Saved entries
Lemma sim_insert_mru b x u m :
  w_cores u !! x = Some m -> x ∉ w_list b u -> x ≠ w_head b u -> x ≠ w_tail b u -> carries b u x = true ->
  sim (insert_mru b x) u tt (w_relist b (x :: w_list b u) u).
Proof.
  intros Hm Hx Hh Ht Hc s Hs. destruct (rep_dll s u b Hs) as (Hd & Eh & Et).
  destruct (rep_lookup s u x m Hs Hm) as (n & Hn & ->).
  unfold insert_mru. rewrite (bind_ok _ _ _ _ _ (mnode_at_eq s x n Hn)). cbv beta.
  rewrite (rep_carries s u b x n Hs Hn), Hc. erewrite bind_ok by reflexivity. cbv beta.
  destruct (sim_member b x u s Hs) as (s' & Hr & _).
  assert (s' = s) as -> by (by injection Hr). rewrite bool_decide_eq_false_2 in Hr by done.
  rewrite (bind_ok _ _ _ _ _ Hr). cbv beta. erewrite bind_ok by reflexivity. cbv beta.
  erewrite bind_ok by reflexivity. cbv beta.
  set (q := MkLRU _ _ ({[x]} ∪ lru_cache (lru b s))).
  assert (lru_head (lru b (mu_lru b q s)) = w_head b u) as Eh' by (rewrite Eh; by destruct b).
  unfold add_node. erewrite bind_ok by reflexivity. cbv beta. rewrite Eh'.
  edestruct (link_run b (mu_lru b q s) (w_head b u) (w_tail b u) [] x (w_list b u)) as (m' & Hrun & Hinfo & Hd');
    [exact Hd|by exists n|set_solver|].
  simpl List.last in Hrun. eexists. split; [exact Hrun|].
  assert (mu_nodes (fun _ => m') (mu_lru b q s) = mu_lru b q (mu_nodes (fun _ => m') s)) as -> by (by destruct b).
  apply rep_update; [done|exact Hinfo|done| |by rewrite <-Eh, <-Et].
  destruct (rep_list _ _ Hs b) as [Hcache _]. unfold q. simpl. by rewrite Hcache.
Qed.

(** Taking a member out of its place and putting it behind [l1]. *)
Lemma move_run b s u l1 x l2 l1' l2' :
  rep s u -> w_list b u = l1 ++ x :: l2 -> l1 ++ l2 = l1' ++ l2' -> forall B (k : MM B), exists m',
  (remove_node_links b x ≫= fun _ => add_node_after b (List.last l1' (w_head b u)) x ≫= fun _ => k) s =
    k (mu_nodes (fun _ => m') s) /\
  rep (mu_nodes (fun _ => m') s) (w_relist b (l1' ++ x :: l2') u).
Proof.
  intros Hs E E' B k. destruct (rep_dll s u b Hs) as (Hd & Eh & Et). pose proof (rep_nodup s u b Hs) as Hnd.
  rewrite E in Hd, Hnd. destruct (unlink_run b s _ _ _ _ _ Hd) as (m1 & Hr1 & Hi1 & Hd1). rewrite E' in Hd1.
  edestruct (link_run b (mu_nodes (fun _ => m1) s) (w_head b u) (w_tail b u) l1' x l2') as (m2 & Hr2 & Hi2 & Hd2).
  { exact Hd1. }
  { destruct (hlinks_dll_node _ _ _ _ _ x Hd) as [n Hn]; [set_solver|].
    rewrite <-(hlinks_dom (negb b)). simpl. destruct Hi1 as (-> & _). apply hlinks_dom. by exists n. }
  { rewrite <-E'. intros Hin. rewrite <-app_assoc in Hnd, Hin.
    assert (NoDup ((w_head b u :: l1) ++ x :: (l2 ++ [w_tail b u]))) as Hnd' by exact Hnd.
    apply NoDup_app in Hnd' as (_ & Hdisj & Hnd2). apply NoDup_cons in Hnd2 as [Hx2 _].
    assert (x ∈ (w_head b u :: l1) ++ (l2 ++ [w_tail b u])) as [Hin'|Hin']%elem_of_app by exact Hin; [|done].
    apply (Hdisj x Hin'). by left. }
  exists m2. split.
  - rewrite (bind_ok _ _ _ _ _ Hr1). cbv beta. by rewrite (bind_ok _ _ _ _ _ Hr2).
  - apply rep_relink; [done|by eapply same_info_trans|by rewrite <-Eh, <-Et|].
    rewrite E. apply leibniz_equiv. intros y. rewrite !elem_of_list_to_set, !elem_of_app, !elem_of_cons.
    assert (y ∈ l1 ++ l2 <-> y ∈ l1' ++ l2') as Hy by (by rewrite E'). rewrite !elem_of_app in Hy. tauto.
Qed.

Lemma sim_reset_node_mru b x u :
  x ∈ w_list b u -> carries b u x = true ->
  sim (reset_node_mru b x) u tt (w_relist b (x :: without x (w_list b u)) u).
Proof.
  intros Hx Hc s Hs. destruct (list_elem_of_split _ _ Hx) as (l1 & l2 & E).
  destruct (nodup_middle _ _ _ (rep_nodup s u b Hs)) as (Hnd & _).
  unfold reset_node_mru. destruct (member_checks b x u s Hs Hx Hc) as (n & Hn & Hk). rewrite Hk. clear Hk.
  rewrite E in Hnd. rewrite E, without_app by done.
  destruct (move_run b s u l1 x l2 [] (l1 ++ l2) Hs E eq_refl unit (mret tt)) as (m' & Hr & Hrep).
  eexists. split; [|exact Hrep]. destruct (rep_dll s u b Hs) as (Hd & Eh & Et). rewrite E in Hd.
  destruct (unlink_run b s _ _ _ _ _ Hd) as (m1 & Hr1 & _).
  rewrite (bind_ok _ _ _ _ _ Hr1). cbv beta. unfold add_node. erewrite bind_ok by reflexivity. cbv beta.
  assert (lru_head (lru b (mu_nodes (fun _ => m1) s)) = w_head b u) as -> by (rewrite Eh; by destruct b).
  rewrite (bind_ok _ _ _ _ _ Hr1) in Hr. cbv beta in Hr. simpl List.last in Hr.
  unfold mbind, M_bind in Hr. destruct (add_node_after b (w_head b u) x _) as [[[]|e] s'']; [|done].
  unfold mret, M_ret in Hr. by injection Hr as ->.
Qed.

(** A path that is moved to the front: its members, in their order, and the
    rest of the list. *)
Definition path_front b u (path : list nat) (l : list nat) : list nat :=
  let pl := filter (fun y => carries b u y = true) path in pl ++ filter (fun y => y ∉ pl) l.

Lemma w_relist_twice b l l' u : w_relist b l (w_relist b l' u) = w_relist b l u.
Proof. by destruct b. Qed.

Lemma w_relist_same b u : w_relist b (w_list b u) u = u.
Proof. by destruct u, b. Qed.

Lemma w_list_relist b l u : w_list b (w_relist b l u) = l.
Proof. by destruct b. Qed.

Lemma filter_notin_cons (x : nat) pl l :
  filter (fun y => y ∉ x :: pl) l = filter (fun y => y ∉ pl) (without x l).
Proof. unfold without. rewrite list_filter_filter. apply list_filter_iff. intros y. set_solver. Qed.

(** The loop, after the nodes of [acc] have been moved to the front. *)
Lemma reset_path_run b ps r fuel : forall x path w v u acc rest,
  up ps r (w_cores u) x path w v -> (length path < fuel)%nat -> w_list b u = acc ++ rest ->
  (forall y, y ∈ path -> carries b u y = true -> y ∈ rest) ->
  sim (reset_path_loop fuel b x r (List.last acc (w_head b u))) u tt
    (w_relist b (acc ++ path_front b u path rest) u).
Proof.
  induction fuel as [|fuel IH]; intros x path w v u acc rest Hu Hf E Hin; [lia|]. simpl.
  destruct Hu as [|x n p path w v Hxr Hn Hp Hu].
  - rewrite decide_True by done. unfold path_front. simpl.
    rewrite filter_id by (intros; apply not_elem_of_nil). rewrite <-E, w_relist_same. apply sim_ret.
  - rewrite decide_False by done. simpl in Hf. eapply sim_read; [exact Hn|]. intros n' Hn' Hk ->.
    intros s Hs. destruct (rep_lookup s u x _ Hs Hn) as (n0 & Hn0 & En0).
    assert (not_tombstone b n' = carries b u x) as ->.
    { rewrite <-(rep_carries s u b x n0 Hs Hn0). rewrite (rep_ckpts _ _ Hs), lookup_fmap, Hn0 in Hk.
      injection Hk as Hk _. unfold not_tombstone, mamba_evicted. by rewrite Hk. }
    assert (NoDup (x :: path)) as [Hxp Hnd]%NoDup_cons by (by eapply up_NoDup, up_node).
    destruct (carries b u x) eqn:Hc; cycle 1.
    + erewrite bind_ok by reflexivity. cbv beta. simpl in Hp. rewrite Hp. erewrite bind_ok by reflexivity.
      cbv beta. replace (path_front b u (x :: path) rest) with (path_front b u path rest); cycle 1.
      { unfold path_front. by rewrite filter_cons_False by (by rewrite Hc). }
      eapply IH; [exact Hu|lia|done| |done]. intros y Hy. apply Hin. by right.
    + assert (x ∈ rest) as Hx by (apply Hin; [left|done]).
      destruct (list_elem_of_split _ _ Hx) as (l1 & l2 & El).
      destruct (nodup_middle _ _ _ (rep_nodup s u b Hs)) as (Hnd' & _).
      rewrite E in Hnd'. apply NoDup_app in Hnd' as (Hndacc & Hdisj & Hndrest).
      assert (without x rest = l1 ++ l2) as Ew by (rewrite El in *; by apply without_app).
      destruct (sim_member b x u s Hs) as (s' & Hr & _).
      assert (s' = s) as -> by (by injection Hr).
      rewrite bool_decide_eq_true_2 in Hr by (rewrite E; set_solver).
      destruct (move_run b s u (acc ++ l1) x l2 acc (l1 ++ l2)) with (B := nat) (k := mret x : MM nat)
        as (m' & Hr' & Hrep); [done|by rewrite E, El, app_assoc|by rewrite app_assoc|].
      erewrite bind_ok; cycle 1.
      { rewrite (bind_ok _ _ _ _ _ Hr). cbv beta. erewrite bind_ok by reflexivity. exact Hr'. }
      cbv beta. simpl in Hp. rewrite Hp. erewrite bind_ok by reflexivity. cbv beta.
      set (u1 := w_relist b (acc ++ x :: l1 ++ l2) u) in *.
      assert (w_head b u1 = w_head b u) as Eh by done.
      specialize (IH p path w v u1 (acc ++ [x]) (l1 ++ l2)).
      replace (List.last (acc ++ [x]) (w_head b u1)) with x in IH by (by rewrite last_last).
      assert (carries b u1 = carries b u) as Ec by done.
      destruct IH with (s := mu_nodes (fun _ => m') s) as (s'' & Hr'' & Hrep''); [exact Hu|lia| | |exact Hrep|].
      { unfold u1. by rewrite w_list_relist, <-app_assoc. }
      { intros y Hy Hcy. rewrite <-Ew, without_elem. split; [by intros ->|]. apply Hin; [by right|done]. }
      exists s''. split; [exact Hr''|]. revert Hrep''. unfold u1 at 2. rewrite w_relist_twice.
      match goal with |- rep _ (w_relist b ?l1 u) -> rep _ (w_relist b ?l2 u) => replace l2 with l1; [done|] end.
      rewrite <-app_assoc. f_equal. unfold path_front. rewrite Ec, filter_cons_True by done. simpl. f_equal. f_equal.
      by rewrite filter_notin_cons, Ew.
Qed.

Lemma up_fuel ps r u x path w v : up ps r (w_cores u) x path w v -> (length path ≤ size (w_cores u))%nat.
Proof.
  intros Hu. rewrite <-(size_dom (w_cores u)), <-(size_list_to_set (C := gset nat) path) by (by eapply up_NoDup).
  apply subseteq_size. intros y Hy%elem_of_list_to_set. apply elem_of_dom. by eapply up_nodes.
Qed.

Lemma sim_fuel u : sim (gets (fun s : cache => S (size (m_nodes s)))) u (S (size (w_cores u))) u.
Proof. apply sim_gets. intros s Hs. by rewrite (rep_size s u Hs). Qed.

Lemma sim_reset_path b u x path w v ps r :
  up ps r (w_cores u) x path w v -> (forall y, y ∈ path -> carries b u y = true -> y ∈ w_list b u) ->
  sim (reset_node_and_parents_mru b x r) u tt (w_relist b (path_front b u path (w_list b u)) u).
Proof.
  intros Hu Hin. unfold reset_node_and_parents_mru.
  intros s Hs. erewrite bind_ok by reflexivity. cbv beta. destruct (rep_dll s u b Hs) as (_ & <- & _).
  revert s Hs. change (sim (fuel ← gets (fun s => S (size (m_nodes s)));
    reset_path_loop fuel b x r (w_head b u)) u tt (w_relist b (path_front b u path (w_list b u)) u)).
  eapply sim_bind; [apply sim_fuel|]. cbv beta.
  apply (reset_path_run b ps r _ x path w v u [] (w_list b u)); [done| |done|done].
  apply up_fuel in Hu. lia.
Qed.

(** The search: the last of [l] that qualifies. *)
Definition pick (q : nat -> bool) (l : list nat) : option nat := last (filter (fun y => q y = true) l).

(** A test on nodes as a test on the view. *)
Definition qualifies (skip : core_t -> ckpt_t -> bool) u (y : nat) : bool :=
  match w_cores u !! y, w_ckpts u !! y with
  | Some m, Some k => negb (skip m k)
  | _, _ => false
  end.

Lemma prev_loop_run b skip sk h t fuel : forall u l1 y l2 s,
  rep s u -> (forall n, skip n = sk (mcore n) (mckpt n)) ->
  dll (hlinks b (m_nodes s)) h t (w_list b u) -> w_list b u ++ [t] = l1 ++ y :: l2 ->
  qualifies sk u h = true -> (length l1 < fuel)%nat ->
  forall n, m_nodes s !! y = Some n ->
  prev_loop fuel b skip (get_prv b n) s = (Ok (default h (pick (qualifies sk u) l1)), s).
Proof.
  induction fuel as [|fuel IH]; intros u l1 y l2 s Hs Hsk Hd E Hh Hf n Hn; [lia|]. simpl.
  assert (get_prv b n = Some (List.last l1 h)) as ->.
  { rewrite <-(hlinks_prv b _ y n Hn). destruct Hd as [_ Hc].
    destruct l2 as [|z l2].
    - apply app_inj_tail in E as [E ->]. rewrite E in Hc. by apply chained_end in Hc as [_ Hc].
    - destruct (exists_last (l := z :: l2)) as (l2' & t' & E2); [done|]. rewrite E2 in E.
      change (l1 ++ y :: l2' ++ [t']) with (l1 ++ (y :: l2') ++ [t']) in E. rewrite app_assoc in E.
      apply app_inj_tail in E as [E _]. rewrite E in Hc. by apply chained_around in Hc as (Hc & _). }
  erewrite bind_ok by reflexivity. cbv beta.
  assert (forall z m, m_nodes s !! z = Some m -> skip m = negb (qualifies sk u z)) as Hq.
  { intros z m Hm. unfold qualifies. rewrite (rep_cores _ _ Hs), (rep_ckpts _ _ Hs), !lookup_fmap, Hm. simpl.
    by rewrite negb_involutive. }
  destruct l1 as [|z l1 _] using rev_ind.
  - simpl List.last. destruct (hlinks_dll_node _ _ _ _ _ h Hd) as [m Hm]; [by left|].
    rewrite (bind_ok _ _ _ _ _ (mnode_at_eq s h m Hm)). cbv beta. by rewrite (Hq _ _ Hm), Hh.
  - rewrite last_last. assert (z ∈ w_list b u) as Hz.
    { destruct (exists_last (l := y :: l2)) as (l2' & t' & E2); [done|]. rewrite E2, app_assoc in E.
      apply app_inj_tail in E as [E _]. rewrite E. set_solver. }
    destruct (hlinks_dll_node _ _ _ _ _ z Hd) as [m Hm]; [set_solver|].
    rewrite (bind_ok _ _ _ _ _ (mnode_at_eq s z m Hm)). cbv beta. rewrite (Hq _ _ Hm).
    unfold pick. rewrite filter_app. destruct (qualifies sk u z) eqn:Hqz; simpl.
    + rewrite filter_cons_True, filter_nil by done. by rewrite last_snoc.
    + rewrite filter_cons_False, filter_nil, app_nil_r by (by rewrite Hqz).
      apply (IH u l1 z (y :: l2)); try done; [|rewrite length_app in Hf; simpl in Hf; lia].
      by rewrite E, <-app_assoc.
Qed.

(Work required): Restate exactly the records above from their first line through the line that holds "[exact Hd|by exists n|set_solver|].", please, including both and leaving out all others.

(Task result):
Lemma sim_insert_mru b x u m :
  w_cores u !! x = Some m -> x ∉ w_list b u -> x ≠ w_head b u -> x ≠ w_tail b u -> carries b u x = true ->
  sim (insert_mru b x) u tt (w_relist b (x :: w_list b u) u).
Proof.
  intros Hm Hx Hh Ht Hc s Hs. destruct (rep_dll s u b Hs) as (Hd & Eh & Et).
  destruct (rep_lookup s u x m Hs Hm) as (n & Hn & ->).
  unfold insert_mru. rewrite (bind_ok _ _ _ _ _ (mnode_at_eq s x n Hn)). cbv beta.
  rewrite (rep_carries s u b x n Hs Hn), Hc. erewrite bind_ok by reflexivity. cbv beta.
  destruct (sim_member b x u s Hs) as (s' & Hr & _).
  assert (s' = s) as -> by (by injection Hr). rewrite bool_decide_eq_false_2 in Hr by done.
  rewrite (bind_ok _ _ _ _ _ Hr). cbv beta. erewrite bind_ok by reflexivity. cbv beta.
  erewrite bind_ok by reflexivity. cbv beta.
  set (q := MkLRU _ _ ({[x]} ∪ lru_cache (lru b s))).
  assert (lru_head (lru b (mu_lru b q s)) = w_head b u) as Eh' by (rewrite Eh; by destruct b).
  unfold add_node. erewrite bind_ok by reflexivity. cbv beta. rewrite Eh'.
  edestruct (link_run b (mu_lru b q s) (w_head b u) (w_tail b u) [] x (w_list b u)) as (m' & Hrun & Hinfo & Hd');
    [exact Hd|by exists n|set_solver|].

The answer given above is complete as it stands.